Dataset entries
----------

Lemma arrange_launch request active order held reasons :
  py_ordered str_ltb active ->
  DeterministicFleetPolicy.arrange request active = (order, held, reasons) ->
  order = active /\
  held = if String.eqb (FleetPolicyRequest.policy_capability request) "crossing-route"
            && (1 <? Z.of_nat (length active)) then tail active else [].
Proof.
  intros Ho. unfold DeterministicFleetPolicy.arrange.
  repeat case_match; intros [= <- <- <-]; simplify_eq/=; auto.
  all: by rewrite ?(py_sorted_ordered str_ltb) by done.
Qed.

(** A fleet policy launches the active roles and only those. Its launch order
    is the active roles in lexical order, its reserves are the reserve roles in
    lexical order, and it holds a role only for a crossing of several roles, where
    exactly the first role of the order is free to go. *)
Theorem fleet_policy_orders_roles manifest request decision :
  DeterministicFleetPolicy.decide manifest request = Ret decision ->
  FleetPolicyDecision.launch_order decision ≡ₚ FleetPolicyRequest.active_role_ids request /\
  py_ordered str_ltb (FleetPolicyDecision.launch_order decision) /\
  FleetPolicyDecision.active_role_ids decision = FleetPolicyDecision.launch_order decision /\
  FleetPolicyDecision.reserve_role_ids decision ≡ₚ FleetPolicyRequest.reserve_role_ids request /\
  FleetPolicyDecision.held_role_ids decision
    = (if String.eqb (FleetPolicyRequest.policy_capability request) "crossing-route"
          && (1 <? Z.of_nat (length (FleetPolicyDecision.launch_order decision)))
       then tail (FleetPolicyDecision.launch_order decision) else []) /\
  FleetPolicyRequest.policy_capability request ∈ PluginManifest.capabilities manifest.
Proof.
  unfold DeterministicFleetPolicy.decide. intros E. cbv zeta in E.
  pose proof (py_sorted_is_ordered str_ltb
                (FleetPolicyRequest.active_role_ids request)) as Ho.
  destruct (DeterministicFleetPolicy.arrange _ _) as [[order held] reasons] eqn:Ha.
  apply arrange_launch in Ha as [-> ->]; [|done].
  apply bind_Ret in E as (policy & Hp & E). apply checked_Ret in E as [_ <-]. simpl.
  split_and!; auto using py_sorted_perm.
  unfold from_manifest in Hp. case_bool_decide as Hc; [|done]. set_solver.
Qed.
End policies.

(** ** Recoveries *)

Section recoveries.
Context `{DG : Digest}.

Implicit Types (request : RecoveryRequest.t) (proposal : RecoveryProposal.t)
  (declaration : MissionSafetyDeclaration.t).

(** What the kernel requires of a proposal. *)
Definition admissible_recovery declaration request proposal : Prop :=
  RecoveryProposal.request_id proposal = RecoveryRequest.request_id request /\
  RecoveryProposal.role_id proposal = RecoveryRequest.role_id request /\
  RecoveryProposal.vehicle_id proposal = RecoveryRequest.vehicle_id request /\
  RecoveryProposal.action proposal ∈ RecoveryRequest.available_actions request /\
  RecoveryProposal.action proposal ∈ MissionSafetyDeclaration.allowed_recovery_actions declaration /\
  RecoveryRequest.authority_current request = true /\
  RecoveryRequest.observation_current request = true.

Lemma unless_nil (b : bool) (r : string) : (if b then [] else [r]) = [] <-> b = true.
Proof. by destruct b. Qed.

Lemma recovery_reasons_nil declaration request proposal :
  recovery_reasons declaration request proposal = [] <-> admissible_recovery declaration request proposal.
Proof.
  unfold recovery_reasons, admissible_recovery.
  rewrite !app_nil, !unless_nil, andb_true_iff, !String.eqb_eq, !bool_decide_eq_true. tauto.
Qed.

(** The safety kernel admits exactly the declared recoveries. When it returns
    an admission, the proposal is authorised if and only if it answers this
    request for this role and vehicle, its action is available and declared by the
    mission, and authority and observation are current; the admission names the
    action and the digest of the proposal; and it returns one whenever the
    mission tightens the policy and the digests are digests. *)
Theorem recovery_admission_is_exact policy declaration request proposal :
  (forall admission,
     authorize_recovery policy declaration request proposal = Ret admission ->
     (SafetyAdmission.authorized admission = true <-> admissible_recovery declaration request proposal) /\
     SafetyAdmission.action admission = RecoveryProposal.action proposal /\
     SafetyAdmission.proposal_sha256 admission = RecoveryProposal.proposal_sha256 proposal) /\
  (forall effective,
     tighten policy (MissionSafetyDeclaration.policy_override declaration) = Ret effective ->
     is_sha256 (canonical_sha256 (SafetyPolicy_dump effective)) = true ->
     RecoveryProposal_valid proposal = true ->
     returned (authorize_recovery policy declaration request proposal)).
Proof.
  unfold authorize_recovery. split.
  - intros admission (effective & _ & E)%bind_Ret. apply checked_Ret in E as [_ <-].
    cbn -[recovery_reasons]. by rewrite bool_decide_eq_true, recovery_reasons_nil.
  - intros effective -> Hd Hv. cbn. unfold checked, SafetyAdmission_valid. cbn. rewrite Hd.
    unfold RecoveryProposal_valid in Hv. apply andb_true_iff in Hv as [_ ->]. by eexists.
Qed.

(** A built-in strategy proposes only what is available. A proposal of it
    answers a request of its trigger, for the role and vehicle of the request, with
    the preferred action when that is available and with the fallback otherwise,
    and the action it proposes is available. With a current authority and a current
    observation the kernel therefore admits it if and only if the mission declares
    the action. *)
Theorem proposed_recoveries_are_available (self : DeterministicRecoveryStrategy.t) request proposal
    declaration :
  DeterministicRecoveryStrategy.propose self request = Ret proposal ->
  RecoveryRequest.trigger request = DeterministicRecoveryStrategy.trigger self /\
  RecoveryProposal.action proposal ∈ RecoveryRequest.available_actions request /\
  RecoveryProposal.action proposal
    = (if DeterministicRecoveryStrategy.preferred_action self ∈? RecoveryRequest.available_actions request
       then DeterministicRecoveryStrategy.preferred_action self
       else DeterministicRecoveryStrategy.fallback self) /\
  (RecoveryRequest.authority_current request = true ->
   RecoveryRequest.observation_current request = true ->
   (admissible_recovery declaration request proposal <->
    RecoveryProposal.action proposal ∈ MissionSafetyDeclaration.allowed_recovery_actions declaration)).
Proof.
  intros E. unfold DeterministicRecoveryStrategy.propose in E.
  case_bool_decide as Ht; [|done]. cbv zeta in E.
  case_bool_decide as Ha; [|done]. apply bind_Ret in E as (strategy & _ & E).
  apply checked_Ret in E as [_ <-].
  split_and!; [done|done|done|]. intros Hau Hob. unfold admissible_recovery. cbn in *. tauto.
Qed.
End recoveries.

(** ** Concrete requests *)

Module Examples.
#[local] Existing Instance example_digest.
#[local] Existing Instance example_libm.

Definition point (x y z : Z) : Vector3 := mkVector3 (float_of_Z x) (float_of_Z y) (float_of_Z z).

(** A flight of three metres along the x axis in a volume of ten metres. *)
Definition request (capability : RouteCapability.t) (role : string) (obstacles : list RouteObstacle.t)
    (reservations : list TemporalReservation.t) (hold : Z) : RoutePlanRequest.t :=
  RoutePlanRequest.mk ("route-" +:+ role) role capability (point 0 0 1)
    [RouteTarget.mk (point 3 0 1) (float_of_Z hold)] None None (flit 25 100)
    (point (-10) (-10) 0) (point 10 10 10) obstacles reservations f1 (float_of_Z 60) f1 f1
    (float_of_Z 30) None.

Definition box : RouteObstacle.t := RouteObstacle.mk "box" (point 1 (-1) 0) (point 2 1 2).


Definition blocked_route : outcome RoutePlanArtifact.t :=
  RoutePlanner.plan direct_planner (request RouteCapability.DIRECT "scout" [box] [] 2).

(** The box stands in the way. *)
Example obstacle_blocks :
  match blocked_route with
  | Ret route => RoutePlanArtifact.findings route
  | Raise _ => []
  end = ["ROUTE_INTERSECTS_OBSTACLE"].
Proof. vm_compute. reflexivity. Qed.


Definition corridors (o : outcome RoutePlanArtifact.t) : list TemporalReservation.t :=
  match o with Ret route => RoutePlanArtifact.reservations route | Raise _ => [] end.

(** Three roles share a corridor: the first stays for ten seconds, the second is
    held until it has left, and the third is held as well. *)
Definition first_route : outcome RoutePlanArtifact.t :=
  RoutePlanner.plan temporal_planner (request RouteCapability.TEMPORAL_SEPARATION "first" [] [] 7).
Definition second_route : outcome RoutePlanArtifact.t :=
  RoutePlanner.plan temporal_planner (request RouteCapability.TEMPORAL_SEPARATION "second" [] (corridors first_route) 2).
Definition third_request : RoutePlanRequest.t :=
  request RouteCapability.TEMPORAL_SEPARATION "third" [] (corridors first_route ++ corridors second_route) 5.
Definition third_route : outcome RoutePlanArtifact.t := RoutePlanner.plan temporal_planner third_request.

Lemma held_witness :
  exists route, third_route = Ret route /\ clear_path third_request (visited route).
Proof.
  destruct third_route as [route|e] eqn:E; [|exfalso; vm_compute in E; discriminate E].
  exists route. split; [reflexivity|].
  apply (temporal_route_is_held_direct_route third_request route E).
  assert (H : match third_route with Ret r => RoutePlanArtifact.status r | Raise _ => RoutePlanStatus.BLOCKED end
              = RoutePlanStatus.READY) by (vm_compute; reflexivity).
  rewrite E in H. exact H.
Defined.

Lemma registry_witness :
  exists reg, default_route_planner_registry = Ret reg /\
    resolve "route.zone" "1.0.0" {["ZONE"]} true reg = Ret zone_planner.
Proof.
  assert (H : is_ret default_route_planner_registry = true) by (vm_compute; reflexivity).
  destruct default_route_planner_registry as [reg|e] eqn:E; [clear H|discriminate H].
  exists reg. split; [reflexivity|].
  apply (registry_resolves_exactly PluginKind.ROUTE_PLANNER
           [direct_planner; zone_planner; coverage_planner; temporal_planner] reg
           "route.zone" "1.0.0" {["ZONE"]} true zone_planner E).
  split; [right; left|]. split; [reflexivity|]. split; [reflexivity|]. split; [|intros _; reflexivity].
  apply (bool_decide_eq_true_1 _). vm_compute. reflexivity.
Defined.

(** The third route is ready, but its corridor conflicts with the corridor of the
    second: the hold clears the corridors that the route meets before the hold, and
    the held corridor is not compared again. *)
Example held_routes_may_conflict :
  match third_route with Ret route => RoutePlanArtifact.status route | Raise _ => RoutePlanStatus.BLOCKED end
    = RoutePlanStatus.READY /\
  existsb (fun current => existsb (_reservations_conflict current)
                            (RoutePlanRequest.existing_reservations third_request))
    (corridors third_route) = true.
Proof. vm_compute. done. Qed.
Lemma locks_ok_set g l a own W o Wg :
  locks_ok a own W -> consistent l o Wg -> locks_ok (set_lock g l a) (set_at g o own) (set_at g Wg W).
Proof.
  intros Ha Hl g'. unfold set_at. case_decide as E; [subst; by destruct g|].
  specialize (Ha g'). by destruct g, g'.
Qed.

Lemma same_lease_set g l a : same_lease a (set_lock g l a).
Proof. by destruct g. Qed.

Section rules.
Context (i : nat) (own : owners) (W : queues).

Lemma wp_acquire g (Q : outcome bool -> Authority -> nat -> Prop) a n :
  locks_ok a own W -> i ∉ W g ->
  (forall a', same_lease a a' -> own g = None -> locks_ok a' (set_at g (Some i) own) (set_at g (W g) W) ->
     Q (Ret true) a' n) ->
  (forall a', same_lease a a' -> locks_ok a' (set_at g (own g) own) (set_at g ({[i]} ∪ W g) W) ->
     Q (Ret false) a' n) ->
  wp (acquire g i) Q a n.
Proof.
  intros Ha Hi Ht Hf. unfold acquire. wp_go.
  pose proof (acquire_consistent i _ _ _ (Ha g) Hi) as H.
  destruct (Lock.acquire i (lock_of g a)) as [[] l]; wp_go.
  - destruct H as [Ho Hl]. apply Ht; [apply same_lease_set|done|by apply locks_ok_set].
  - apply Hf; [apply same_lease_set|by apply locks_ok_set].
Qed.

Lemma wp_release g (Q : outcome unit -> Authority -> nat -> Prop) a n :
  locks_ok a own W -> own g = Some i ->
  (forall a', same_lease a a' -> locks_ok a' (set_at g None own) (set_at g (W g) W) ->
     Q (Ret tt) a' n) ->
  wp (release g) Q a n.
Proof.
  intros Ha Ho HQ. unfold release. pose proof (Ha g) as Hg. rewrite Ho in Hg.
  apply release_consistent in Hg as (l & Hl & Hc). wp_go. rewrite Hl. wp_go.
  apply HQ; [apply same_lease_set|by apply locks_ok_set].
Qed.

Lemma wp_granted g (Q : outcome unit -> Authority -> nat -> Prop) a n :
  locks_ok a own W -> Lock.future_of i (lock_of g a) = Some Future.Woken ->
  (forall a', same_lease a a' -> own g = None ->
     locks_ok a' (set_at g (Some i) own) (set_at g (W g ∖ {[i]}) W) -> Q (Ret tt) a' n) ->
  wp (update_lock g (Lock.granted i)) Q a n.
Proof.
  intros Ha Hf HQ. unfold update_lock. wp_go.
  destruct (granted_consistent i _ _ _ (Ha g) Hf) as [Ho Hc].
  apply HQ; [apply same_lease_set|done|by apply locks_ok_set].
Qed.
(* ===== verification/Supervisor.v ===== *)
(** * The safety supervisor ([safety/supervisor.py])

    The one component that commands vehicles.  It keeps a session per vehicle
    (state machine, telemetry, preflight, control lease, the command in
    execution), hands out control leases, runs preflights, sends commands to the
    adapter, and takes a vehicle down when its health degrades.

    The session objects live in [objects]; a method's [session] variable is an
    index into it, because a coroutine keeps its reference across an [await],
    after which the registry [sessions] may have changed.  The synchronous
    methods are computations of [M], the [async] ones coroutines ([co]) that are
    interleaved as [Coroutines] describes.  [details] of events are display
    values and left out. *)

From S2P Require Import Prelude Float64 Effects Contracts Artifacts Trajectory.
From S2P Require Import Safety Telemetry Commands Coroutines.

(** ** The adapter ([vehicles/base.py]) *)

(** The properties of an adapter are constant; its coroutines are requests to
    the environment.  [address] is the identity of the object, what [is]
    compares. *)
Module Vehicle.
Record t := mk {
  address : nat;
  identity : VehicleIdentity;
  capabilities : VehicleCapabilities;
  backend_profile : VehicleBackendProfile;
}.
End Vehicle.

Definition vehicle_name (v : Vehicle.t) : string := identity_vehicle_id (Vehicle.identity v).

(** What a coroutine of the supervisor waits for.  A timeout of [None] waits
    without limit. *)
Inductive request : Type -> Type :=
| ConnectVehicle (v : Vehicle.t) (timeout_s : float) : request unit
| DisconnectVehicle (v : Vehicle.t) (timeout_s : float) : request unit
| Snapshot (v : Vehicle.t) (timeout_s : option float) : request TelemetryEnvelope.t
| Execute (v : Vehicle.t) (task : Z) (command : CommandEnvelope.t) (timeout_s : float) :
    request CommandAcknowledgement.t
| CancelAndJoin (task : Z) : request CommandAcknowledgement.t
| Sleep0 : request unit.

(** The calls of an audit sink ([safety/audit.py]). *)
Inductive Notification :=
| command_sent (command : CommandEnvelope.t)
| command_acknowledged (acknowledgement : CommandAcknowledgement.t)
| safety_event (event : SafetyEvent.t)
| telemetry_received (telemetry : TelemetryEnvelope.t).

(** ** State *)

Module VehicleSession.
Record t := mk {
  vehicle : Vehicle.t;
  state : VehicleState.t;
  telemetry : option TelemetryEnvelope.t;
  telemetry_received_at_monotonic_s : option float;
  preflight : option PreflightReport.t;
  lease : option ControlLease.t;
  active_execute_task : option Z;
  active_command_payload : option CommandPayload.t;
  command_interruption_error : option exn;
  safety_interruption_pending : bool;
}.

----------

◆ **Exercise objective**:
What you return should be the lines from the beginning of the records through the one that contains "(if String.eqb (FleetPolicyRequest.policy_capability", repeated exactly and with no additions.

◆ **Output below**:
Lemma arrange_launch request active order held reasons :
  py_ordered str_ltb active ->
  DeterministicFleetPolicy.arrange request active = (order, held, reasons) ->
  order = active /\
  held = if String.eqb (FleetPolicyRequest.policy_capability request) "crossing-route"
            && (1 <? Z.of_nat (length active)) then tail active else [].
Proof.
  intros Ho. unfold DeterministicFleetPolicy.arrange.
  repeat case_match; intros [= <- <- <-]; simplify_eq/=; auto.
  all: by rewrite ?(py_sorted_ordered str_ltb) by done.
Qed.

(** A fleet policy launches the active roles and only those. Its launch order
    is the active roles in lexical order, its reserves are the reserve roles in
    lexical order, and it holds a role only for a crossing of several roles, where
    exactly the first role of the order is free to go. *)
Theorem fleet_policy_orders_roles manifest request decision :
  DeterministicFleetPolicy.decide manifest request = Ret decision ->
  FleetPolicyDecision.launch_order decision ≡ₚ FleetPolicyRequest.active_role_ids request /\
  py_ordered str_ltb (FleetPolicyDecision.launch_order decision) /\
  FleetPolicyDecision.active_role_ids decision = FleetPolicyDecision.launch_order decision /\
  FleetPolicyDecision.reserve_role_ids decision ≡ₚ FleetPolicyRequest.reserve_role_ids request /\
  FleetPolicyDecision.held_role_ids decision
    = (if String.eqb (FleetPolicyRequest.policy_capability request) "crossing-route"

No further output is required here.